Lee Nailon's turning out to be a good acquisition. Black hole or not, we haven't had a guy who could fill it up like he does coming off the bench in a long time. He played a fairly efficient game. If he's doing what he's doing, he more than replaces Marc Jackson's production from last year. I still don't think the bench is a strong point on this team, but it won't look as bad once Dalembert comes back because then we wouldn't have James Thomas coming in off the bench.

Also while I'm still not the biggest fan of his defense, and boxing out, Steven Hunter has been a pleasant surprise on the offensive end this season. His minutes were limited after he got an eye laceration, and then he got into extreme foul trouble.

Korver's throwing his body around last year, which is a sight to behold. He's still primarily a shooter, but his hustle on the floor is one of those things that is really underrated. As long as his minutes are being limited (instead of Obie letting him go the length) he'll be able to keep doing this.

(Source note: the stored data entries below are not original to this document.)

Lemma spenders_ok {E} m h n : pool_ok m -> forall i, exists l, spenders (E := E) m h n i = Ok l /\
  forall h', h' ∈ l <-> exists c k, has m c /\ c.1 = h' /\ i <= k < i + Z.of_nat n /\ spends c.2 (mkOutPoint h k).
Proof.
  intros Hok; induction n as [| n IH]; intros i; cbn [spenders].
  { exists []; split; [reflexivity |]; intros h'; split; [intros Hi; now apply not_elem_of_nil in Hi | intros (c & k & _ & _ & Hk & _); lia]. }
  destruct (IH (i + 1)) as (l & El & Hl); destruct (mapNextTx m !! mkOutPoint h i) as [ip |] eqn:Eo.
  - destruct (next_owner m _ ip Hok Eo) as (e & He & Se); unfold deref; rewrite He; cbn [mbind res_bind]; rewrite El; cbn [mbind res_bind].
    exists ((GetTx e).1 :: l); split; [reflexivity |]; intros h'; rewrite elem_of_cons, Hl; split.
    + intros [-> | (c & k & Hc & Hh & Hk & Sc)]; [exists (GetTx e), i; split; [exists (ip_ptx ip), e; auto | split; [reflexivity | split; [lia | exact Se]]] |].
      exists c, k; split; [exact Hc |]; split; [exact Hh |]; split; [lia | exact Sc].
    + intros (c & k & Hc & Hh & Hk & Sc); destruct (decide (k = i)) as [-> |].
      * left; rewrite <- Hh; f_equal; apply (spends_once m _ _ (mkOutPoint h i) Hok); [exact Hc | exists (ip_ptx ip), e; auto | exact Sc | exact Se].
      * right; exists c, k; split; [exact Hc |]; split; [exact Hh |]; split; [lia | exact Sc].
  - exists l; split; [exact El |]; intros h'; rewrite Hl; split; intros (c & k & Hc & Hh & Hk & Sc); exists c, k; (split; [exact Hc |]; split; [exact Hh |]; split; [| exact Sc]); [lia |].
    destruct (decide (k = i)) as [-> |]; [| lia]; destruct (proj2 (next_spends m (mkOutPoint h i) Hok)) as (ip & Hip); [exists c; auto | congruence].
Qed.

(** Erasing, in terms of transactions. *)
Lemma erase_has m h p e t : pool_ok m -> find_entry m h = Some (p, e) -> has (erase_entry m h p e) t <-> has m t /\ t.1 <> h.
Proof.
  intros Hok Hf; apply (find_entry_some m h p e Hok) in Hf as [Hp Hh]; unfold has; cbn [erase_entry nodes]; split.
  - intros (q & e' & Hq & <-); apply lookup_delete_Some in Hq as [Hne Hq]; split; [exists q, e'; auto |].
    intros E; rewrite <- Hh in E; destruct (node_unique m q p e' e Hok Hq Hp E); congruence.
  - intros [(q & e' & Hq & <-) Hne]; exists q, e'; split; [| reflexivity]; apply lookup_delete_Some; split; [intros ->; congruence | exact Hq].
Qed.

Lemma erase_present m h p e h' : pool_ok m -> find_entry m h = Some (p, e) -> present (erase_entry m h p e) h' <-> present m h' /\ h' <> h.
Proof.
  intros Hok Hf; rewrite (present_has _ h' (erase_ok m h p e Hok Hf)), (present_has m h' Hok); setoid_rewrite (erase_has m h p e _ Hok Hf); split.
  - intros (t & [Ht Hne] & <-); eauto.
  - intros [(t & Ht & <-) Hne]; eauto.
Qed.

Lemma erase_child rc m h p e a b : pool_ok m -> find_entry m h = Some (p, e) -> child rc (erase_entry m h p e) a b <-> child rc m a b /\ a <> h /\ b <> h.
Proof.
  intros Hok Hf; unfold child; setoid_rewrite (erase_has m h p e _ Hok Hf); split.
  - intros (Hr & t & c & [Ht Hnt] & [Hc Hnc] & <- & <- & S); split; [| auto]; split; [exact Hr |]; exists t, c; auto.
  - intros [(Hr & t & c & Ht & Hc & <- & <- & S) [Ha Hb]]; split; [exact Hr |]; exists t, c; auto.
Qed.

(** A path that avoids the erased element, or one from a child of it. *)
Lemma path_around rc m h p e q h' : pool_ok m -> find_entry m h = Some (p, e) -> h' <> h -> rtc (child rc m) q h' ->
  (q <> h /\ rtc (child rc (erase_entry m h p e)) q h') \/ exists c, child rc m h c /\ rtc (child rc (erase_entry m h p e)) c h'.
Proof.
  intros Hok Hf Hne; induction 1 as [q | q q' h' Hc _ IH]; [left; split; [exact Hne | reflexivity] |].
  destruct (IH Hne) as [[Hq' P] | R]; [| now right]; destruct (decide (q = h)) as [-> | Hq]; [right; eauto |].
  left; split; [exact Hq |]; eapply rtc_l; [apply (erase_child rc m h p e q q' Hok Hf) |]; eauto.
Qed.

Lemma path_back rc m h p e q h' : pool_ok m -> find_entry m h = Some (p, e) -> rtc (child rc (erase_entry m h p e)) q h' -> rtc (child rc m) q h'.
Proof. intros Hok Hf; apply rtc_subrel; intros a b Hab; now apply (erase_child rc m h p e a b Hok Hf) in Hab. Qed.

Lemma absent_leaf rc m q h : pool_ok m -> ~ present m q -> rtc (child rc m) q h -> h = q.
Proof.
  intros Hok Hq; inversion 1 as [| ? b ? (_ & t & c & Ht & _ & Et & _) _]; subst; [reflexivity |]; destruct Hq; apply (present_has m _ Hok); eauto.
Qed.

Lemma outputs_erase m h p e : pool_ok m -> find_entry m h = Some (p, e) ->
  pool_outputs m = (length (tx_vout (GetTx e).2) + pool_outputs (erase_entry m h p e))%nat.
Proof.
  intros Hok Hf; apply (find_entry_some m h p e Hok) in Hf as [Hp _]; unfold pool_outputs; cbn [erase_entry nodes].
  assert (P : forall l l' : list (nat * CTxMemPoolEntry), l ≡ₚ l' ->
    foldr (fun pe n => (length (tx_vout (GetTx pe.2).2) + n)%nat) 0%nat l = foldr (fun pe n => (length (tx_vout (GetTx pe.2).2) + n)%nat) 0%nat l').
  { induction 1; cbn; lia. }
  rewrite (P _ _ (symmetry (map_to_list_delete _ _ _ Hp))); reflexivity.
Qed.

John Salmons has played well in more games consecutively than any period in his career, for this I really have to tip my hat to Mo Cheeks for getting on Salmons and trying to get the most out of him. The one thing I ask is, if the Sixers re-signed him would he continue this play, or did the contract year figure into his motivation?

I still don't think this team is a Finals threat, but I'm not too proud to say that I was wrong about their chances to win the Atlantic. With trouble in the swamp, it'd be a nice feeling to win the Atlantic after all the trash talking Nets fans had this year.


----------